Task requirements. Every line in the records below that holds "handlePageChange" must be identified and copied.

★ ★ ★

(* ===== verification/Users.v ===== *)
(** * Users
    [src/web/src/hooks/users/useUsersData.jsx]: the table of users, its pages and
    searches, and the actions on one user, whose closure holds the table of its
    render. *)

From Stdlib Require Import SpecFloat.
From stdpp Require Import base numbers option strings sets list.
From S2P Require Import Prelude JsString JsNumber JsValue JsOps.

Definition num_value (z : Z) : value := VNum (num_of_Z z).

(** ** State *)

Inductive effect :=
  | Get (url : jsstr)
  | Post (url : jsstr) (body : value)
  | DeleteUrl (url : jsstr)
  | SetItem (key text : jsstr)
  | ShowError (v : value)
  | ShowSuccess (text : jsstr)
  | Unhandled (v : value).

Record view := mk_view {
  users : list props; loading : bool; activePage : value; pageSize : value; searching : bool; userCount : value;
  showAddUser : bool; showEditUser : bool; editingUser : value;
}.

(** [shown]: the caller shows the error of the load. *)
Inductive waiting :=
  | Load (shown : bool)
  | Search
  | Manage (r : view) (userId : value) (action : jsstr)
  | Remove.

Record state := mk_state { now : view; searchKeyword : jsstr; calls : list waiting; log : list effect }.

Definition with_view v s := mk_state v (searchKeyword s) (calls s) (log s).
Definition with_calls l s := mk_state (now s) (searchKeyword s) l (log s).
Definition emit e s := mk_state (now s) (searchKeyword s) (calls s) (e :: log s).
Definition suspend (w : waiting) (s : state) : state := with_calls (calls s ++ [w]) s.
Definition on_view (f : view → view) (s : state) : state := with_view (f (now s)) s.

Definition setUsers x v := mk_view x (loading v) (activePage v) (pageSize v) (searching v) (userCount v) (showAddUser v) (showEditUser v) (editingUser v).
Definition setLoading x v := mk_view (users v) x (activePage v) (pageSize v) (searching v) (userCount v) (showAddUser v) (showEditUser v) (editingUser v).
Definition setActivePage x v := mk_view (users v) (loading v) x (pageSize v) (searching v) (userCount v) (showAddUser v) (showEditUser v) (editingUser v).
Definition setPageSize x v := mk_view (users v) (loading v) (activePage v) x (searching v) (userCount v) (showAddUser v) (showEditUser v) (editingUser v).
Definition setSearching x v := mk_view (users v) (loading v) (activePage v) (pageSize v) x (userCount v) (showAddUser v) (showEditUser v) (editingUser v).
Definition setUserCount x v := mk_view (users v) (loading v) (activePage v) (pageSize v) (searching v) x (showAddUser v) (showEditUser v) (editingUser v).
Definition setModals add edit user v := mk_view (users v) (loading v) (activePage v) (pageSize v) (searching v) (userCount v) add edit user.

Definition no_user : value := VObj [(u "id", VUndef)].

Section users_hook.
(** [date]: the value of [new Date()], of which only the presence is read. *)
Context (t : jsstr → jsstr) (engine_error date : value).

Definition throws (s : state) : state := emit (Unhandled engine_error) s.

(** Each user gets a key; [None] when an item has no properties. *)
Definition keyed (v : value) : option props :=
  match v with VObj o => Some (set (u "key") (prop (u "id") o) o) | _ => None end.

Definition setUserFormat (items : value) (s : state) : option state :=
  match items with
  | VArr l => us ← mapM keyed l; Some (on_view (setUsers us) s)
  | _ => None
  end.

Definition load_failed (shown : bool) (error : value) (s : state) : state :=
  emit (if shown then ShowError error else Unhandled error) s.

Definition page_url (path : jsstr) (startIdx size : value) : option jsstr :=
  p ← to_string startIdx; z ← to_string size; Some (path ++ u "p=" ++ p ++ u "&page_size=" ++ z).

Definition loadUsers (shown : bool) (startIdx size : value) (s : state) : state :=
  let s := on_view (setLoading true) s in
  match page_url (u "/api/user/?") startIdx size with
  | Some url => suspend (Load shown) (emit (Get url) s)
  | None => load_failed shown engine_error s
  end.

(** The keyword is put into the address as it is. *)
Definition searchUsers (startIdx size : value) (keyword : jsstr) (s : state) : state :=
  match keyword with
  | [] => loadUsers false startIdx size s
  | _ =>
      let s := on_view (setSearching true) s in
      match page_url (u "/api/user/search?keyword=" ++ keyword ++ u "&") startIdx size with
      | Some url => suspend Search (emit (Get url) s)
      | None => throws s
      end
  end.

(** What [loadUsers] and [searchUsers] do with an answer; [None] when it throws. *)
Definition page_answered (res : value) (s : state) : option state :=
  data ← read (u "data") res; success ← read (u "success") data;
  if truthy success then
    let d := opt_read (u "data") data in
    items ← read (u "items") d;
    setUserFormat items (on_view (λ v, setUserCount (opt_read (u "total") d) (setActivePage (opt_read (u "page") d) v)) s)
  else Some (emit (ShowError (opt_read (u "message") data)) s).

(** The page and the count are set before the items are read. *)
Definition page_thrown (res : value) (s : state) : state :=
  let d := opt_read (u "data") (opt_read (u "data") res) in
  match read (u "items") d with
  | Some _ => if truthy (opt_read (u "success") (opt_read (u "data") res))
      then on_view (λ v, setUserCount (opt_read (u "total") d) (setActivePage (opt_read (u "page") d) v)) s else s
  | None => s
  end.

Definition load_answered (shown : bool) (res : value) (s : state) : state :=
  match page_answered res s with
  | Some s => on_view (setLoading false) s
  | None => load_failed shown engine_error (page_thrown res s)
  end.

Definition search_answered (res : value) (s : state) : state :=
  match page_answered res s with
  | Some s => on_view (setSearching false) s
  | None => throws (page_thrown res s)
  end.

(** *** Actions *)

Definition manageUser (r : view) (userId : value) (action : jsstr) (s : state) : state :=
  suspend (Manage r userId action) (emit (Post (u "/api/user/manage")
    (VObj [(u "id", userId); (u "action", VStr action)])) (on_view (setLoading true) s)).

(** [{ ...u, DeletedAt }] or [{ ...u, status, role }]; [None] when the answer has no user. *)
Definition managed (action : jsstr) (user : value) (o : props) : option props :=
  if decide (action = u "delete") then Some (set (u "DeletedAt") date o)
  else status ← read (u "status") user; Some (set (u "role") (opt_read (u "role") user) (set (u "status") status o)).

Definition manage_answered (r : view) (userId : value) (action : jsstr) (res : value) (s : state) : state :=
  match read (u "data") res ≫= λ d, x ← read (u "success") d; Some (d, x) with
  | None => throws s
  | Some (data, success) =>
      if truthy success then
        let s := emit (ShowSuccess (t (u "操作成功完成！"))) s in
        match mapM (λ o, if strict_eq (prop (u "id") o) userId then managed action (opt_read (u "data") data) o
                         else Some o) (users r) with
        | Some us => on_view (λ v, setLoading false (setUsers us v)) s
        | None => throws s
        end
      else on_view (setLoading false) (emit (ShowError (opt_read (u "message") data)) s)
  end.

(** *** Removing for good *)

Definition remove_failed (error : value) (s : state) : state :=
  on_view (setLoading false)
    (emit (ShowError (value_or (opt_read (u "message") error) (VStr (t (u "操作失败，请重试"))))) s).

Definition deleteUser (user : value) (s : state) : state :=
  if negb (truthy user) then s
  else
    let s := on_view (setLoading true) s in
    match to_string (opt_read (u "id") user) with
    | Some id => suspend Remove (emit (DeleteUrl (u "/api/user/" ++ id)) s)
    | None => remove_failed engine_error s
    end.

Definition remove_answered (res : value) (s : state) : state :=
  match read (u "data") res ≫= λ d, x ← read (u "success") d; Some (d, x) with
  | None => remove_failed engine_error s
  | Some (data, success) =>
      on_view (setLoading false)
        (emit (if truthy success then ShowSuccess (t (u "用户已从数据库彻底移除"))
               else ShowError (opt_read (u "message") data)) s)
  end.

(** *** Pages *)

Definition open_page (page size : value) (s : state) : state :=
  match searchKeyword s with
  | [] => loadUsers false page size s
  | keyword => searchUsers page size keyword s
  end.

Definition handlePageChange (r : view) (page : value) (s : state) : state :=
  open_page page (pageSize r) (on_view (setActivePage page) s).

(** The page that is loaded is that of the render, not the first. *)
Definition handlePageSizeChange (r : view) (size : num) (s : state) : state :=
  loadUsers true (activePage r) (VNum size)
    (on_view (λ v, setActivePage (num_value 1) (setPageSize (VNum size) v))
      (emit (SetItem (u "page-size") (num_to_string size)) s)).

Definition refresh (r : view) (page : option value) : state → state := open_page (default (activePage r) page) (pageSize r).

(** A row that is deleted or not enabled is shaded; a missing [DeletedAt] is not null. *)
Definition handleRow (record : props) : bool :=
  negb (strict_eq (prop (u "DeletedAt") record) VNull) || negb (strict_eq (prop (u "status") record) (num_value 1)).

Definition closeAddUser (v : view) : view := setModals false (showEditUser v) (editingUser v) v.
Definition closeEditUser (v : view) : view := setModals (showAddUser v) false no_user v.

(** *** Steps *)

Inductive event :=
  | PageChange (page : value)
  | PageSizeChange (size : num)
  | SearchSubmit
  | Refresh (page : option value)
  | Form (keyword : jsstr)
  | ManageUser (userId : value) (action : jsstr)
  | DeleteUser (user : value)
  | Add
  | Edit (user : value)
  | CloseAdd
  | CloseEdit
  | Answer (i : nat) (res : value)
  | Failure (i : nat) (error : value).

Definition take_call (i : nat) (s : state) : state := with_calls (delete i (calls s)) s.

Definition answered (w : waiting) (res : value) (s : state) : state :=
  match w with
  | Load shown => load_answered shown res s
  | Search => search_answered res s
  | Manage r userId action => manage_answered r userId action res s
  | Remove => remove_answered res s
  end.

Definition failed (w : waiting) (error : value) (s : state) : state :=
  match w with
  | Load shown => load_failed shown error s
  | Search | Manage _ _ _ => emit (Unhandled error) s
  | Remove => remove_failed error s
  end.

Definition step (s : state) (e : event) : state :=
  let r := now s in
  match e with
  | PageChange page => handlePageChange r page s
  | PageSizeChange size => handlePageSizeChange r size s
  | SearchSubmit => searchUsers (num_value 1) (pageSize r) (searchKeyword s) s
  | Refresh page => refresh r page s
  | Form keyword => mk_state (now s) keyword (calls s) (log s)
  | ManageUser userId action => manageUser r userId action s
  | DeleteUser user => deleteUser user s
  | Add => on_view (λ v, setModals true (showEditUser v) (editingUser v) v) s
  | Edit user => on_view (setModals (showAddUser r) true user) s
  | CloseAdd => on_view closeAddUser s
  | CloseEdit => on_view closeEditUser s
  | Answer i res => match calls s !! i with Some w => answered w res (take_call i s) | None => s end
  | Failure i error => match calls s !! i with Some w => failed w error (take_call i s) | None => s end
  end.

Definition run (s : state) (es : list event) : state := fold_left step es s.

Definition first_view : view :=
  mk_view [] true (num_value 1) (num_value 10) false (num_value 0) false false no_user.

Definition init : state := loadUsers true (num_value 0) (num_value 10) (mk_state first_view [] [] []).

(** ** Laws *)

(** A new size shows page 1 and loads the page that was shown. *)
Lemma page_size_keeps_page s size url :
  page_url (u "/api/user/?") (activePage (now s)) (VNum size) = Some url →
  let s' := step s (PageSizeChange size) in
  activePage (now s') = num_value 1 ∧ log s' = Get url :: SetItem (u "page-size") (num_to_string size) :: log s.
Proof. intros H. simpl. unfold handlePageSizeChange, loadUsers. cbv zeta. by rewrite H. Qed.

(** An action that is answered after another page was loaded brings back the users of
    the page it was clicked on. *)
Lemma late_action_restores_users s i r userId action user :
  calls s !! i = Some (Manage r userId action) → action ≠ u "delete" → is_Some (read (u "status") user) →
  let s' := step s (Answer i (VObj [(u "data", VObj [(u "success", VBool true); (u "data", user)])])) in
  map (prop (u "id")) (users (now s')) = map (prop (u "id")) (users r).
Proof.
  intros Hi Ha [status Hs]. simpl. rewrite Hi. cbn [answered]. unfold manage_answered.
  change (read (u "data") (VObj [(u "data", VObj [(u "success", VBool true); (u "data", user)])])) with
    (Some (VObj [(u "success", VBool true); (u "data", user)])). cbn [mbind option_bind].
  change (read (u "success") (VObj [(u "success", VBool true); (u "data", user)])) with (Some (VBool true)).
  cbn [mbind option_bind truthy].
  change (opt_read (u "data") (VObj [(u "success", VBool true); (u "data", user)])) with user.
  assert (∀ o, ∃ o', managed action user o = Some o' ∧ prop (u "id") o' = prop (u "id") o) as Hm.
  { intros o. unfold managed. rewrite decide_False by done. rewrite Hs. cbn [mbind option_bind].
    eexists; split; [done|]. by rewrite !prop_set. }
  assert (∀ us : list props, ∃ us', mapM (λ o, if strict_eq (prop (u "id") o) userId then managed action user o else Some o) us =
    Some us' ∧ map (prop (u "id")) us' = map (prop (u "id")) us) as H.
  { induction us as [|o us (us' & IH1 & IH2)]; [by exists []|]. destruct (Hm o) as (o' & E & Ho). simpl.
    rewrite E. destruct (strict_eq (prop (u "id") o) userId); cbn [mbind option_bind]; rewrite IH1;
      (eexists; split; [done|]; simpl; by rewrite IH2, ?Ho). }
  destruct (H (users r)) as (us' & E & Hids). rewrite E. simpl. exact Hids.
Qed.
End users_hook.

★ ★ ★

Solution for this exercise.
Definition handlePageChange (r : view) (page : value) (s : state) : state :=
  | PageChange page => handlePageChange r page s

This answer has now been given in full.